Can you talk about the pros and cons of using these tools in the virtual sessions?
1. Easy to access for participants.
2. Easy to collaborate and document everything. And that makes summarizing findings and insights easier after all the sessions.
1. Participants need additional time and effort to be familiar with tools.
2. Multiple tools are required. But it is easier if you have an idea on how to embed those tools into your sessions.
Any learnings to improve sessions in the future?
It was a great opportunity for me to learn from all the sessions this year. I found participants had different expectations when they came to different sessions. For example, participants were ready for collaboration on Design Studio sessions. But for TAM (Technical Account Manager) Demo Day sessions, participants expected more on seeing new technologies and providing more feedback and comments.
My team and I worked closely during the sessions and we customized the structures by those differences. And we collaborated super efficiently.
All the sessions this year gave us better clarity and direction for virtual sessions. There are a few aspects I would like to improve with my team for future sessions:
- Better handle on timing and pace. Different customers focus on different goals since they have various workflows. We can come up with different plans for different session structures. For example, some participants might have more questions. How do we make sure we can present things we want and also answer as many as questions for participants? And some participants might have fewer questions, so how do we effectively use extra time?
- Better engagement. This year we tried to engage participants in multiple ways. We always think about what would be a better way to make participants more engaged? What would be a better way to make the sessions more engaged? How could we inject more energy into our future sessions?

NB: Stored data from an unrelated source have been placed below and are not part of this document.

(** ** Properties *)

(** A commitment to a sale is accepted only while the sale is active and inside its window,
    within the user's cap and the hard cap; its delta applies, the wallet pays exactly the
    amount, and the allocation afterwards records exactly that much more paid in that token. *)
Theorem commit_exact a s ctx d :
  0 <= cm_amount a <= I256_MAX -> apply_commit a s ctx = Ok d ->
  let sale := lf_value (cmi_sale_state (cm_live_inputs a)) in
  let id := launchpad_position_id (pr_name (cm_platform a)) (cm_sale_id a) (cm_recipient a) in
  let key := tr_key (cm_pay_token a) in
  ss_is_active sale = true /\ (ss_sale_window sale).1 <= cx_now ctx <= (ss_sale_window sale).2 /\
  lf_value (cmi_user_committed (cm_live_inputs a)) + cm_amount a <= lf_value (cmi_user_cap (cm_live_inputs a)) /\
  (forall hard, ss_hard_cap sale = Some hard -> ss_total_committed sale + cm_amount a <= hard) /\
  exists s' alloc', apply_delta s d = Ok s' /\ allocation_at s' id = Some alloc' /\
    amount_at (cm_pay_token a) (la_paid alloc') =
      match allocation_at s id with Some alloc => amount_at (cm_pay_token a) (la_paid alloc) | None => 0 end
      + cm_amount a /\
    (fungible_balance s key <= I256_MAX ->
     fungible_balance s' key = fungible_balance s key - cm_amount a) /\
    (forall k, k <> key -> ws_tokens s' !! k = ws_tokens s !! k).
Proof.
  intros Hamt Hd sale id key. unfold apply_commit in Hd. fold id in Hd.
  destruct (commit_allowed a (cx_now ctx)) as [[]| |] eqn:Hc; try done. simpl in Hd.
  destruct (commit_allowed_Ok _ _ Hc) as (? & ? & ? & ?). do 4 (split; [done|]).
  destruct (debit _ _ _ _) as [d0| |] eqn:Hdeb; try done. simpl in Hd.
  destruct (debit_settles _ _ s _ _ _ (replayable_default s) eq_refl Hamt Hdeb)
    as (s0 & Hs0 & Hbal & Hfr & Hpos).
  pose proof (debit_gas _ _ _ _ _ Hdeb) as Hg. pose proof (debit_positions _ _ _ _ _ Hdeb) as Hno.
  unfold effective_launchpad_position in Hd. rewrite effective_same in Hd by done. unfold allocation_at.
  destruct (find_first _ _) as [p|] eqn:Hp; simpl.
  - destruct (po_kind p) as [| | |alloc| |] eqn:Hk; try done. inv_ok.
    match goal with Hx : add_paid _ _ _ = Ok ?l |- _ => rename l into paid; pose proof (add_paid_amount _ _ _ _ Hx (cm_pay_token a)) as Hpaid end.
    pose proof (proj2 (find_first_Some _ _ _ Hp)) as Hid. apply bool_decide_eq_true in Hid.
    set (p' := po_touch p (PkLaunchpadAllocation (la_set_paid alloc paid)) (cx_now ctx)).
    destruct (update_settles s d0 s0 p p' Hg Hs0) as (s1 & Hs1 & Hf & Ht & _).
    { simpl. by rewrite Hid, Hpos. }
    simpl in Hf. rewrite Hid in Hf. exists s1, (la_set_paid alloc paid).
    rewrite (fungible_balance_tokens s1 s0 key Ht), Hf. split_and!; try done.
    + simpl. by rewrite bool_decide_true in Hpaid by done.
    + intros k Hk'. rewrite Ht. by apply Hfr.
  - inv_ok. eexists _, _. split; [apply apply_delta_push_position; [done|]; exists s0; split; [done|reflexivity]|].
    simpl. rewrite find_first_app, Hpos, Hp. simpl. unfold po_has_id. rewrite bool_decide_true by done. simpl.
    split; [done|]. simpl. rewrite amount_at_cons, bool_decide_true by done. split; [done|]. split; [|done].
    done.
Qed.

(** A credit that the wallet can take after a delta. *)
Lemma credit_after s d s1 k b amt :
  sd_gas_paid d = None -> apply_delta s d = Ok s1 -> signed_balance s k = Some b ->
  exists d', credit s1 StateDelta_default k amt = Ok d'.
Proof.
  intros Hg Hs1 Hb.
  pose proof (effective_is_applied _ _ _ _ _ Hg Hs1 (effective_exists_iff s d k b Hb)) as Hs.
  eexists. apply credit_Ok. eauto.
Qed.

Lemma debit_signed s d k amt d' : debit s d k amt = Ok d' -> exists b, signed_balance s k = Some b.
Proof. intros (e & He & _)%debit_Ok. apply effective_signed_balance_Ok in He as (b & Hb & _). eauto. Qed.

Overall, VMworld was a success! Although it may not have been the experience Design Studio had anticipated, we made the most of the situation presented to us. Transitioning to an online program brought us its fair share of challenges, especially regarding recruitment. Our team focused on other aspects of research by adapting new tools that maximized engagement during sessions. All in all, we were pleased with the feedback we received from our 750+ participants and look forward to implementing changes in the upcoming year to further improve the Design Studio experience for both our team and our users.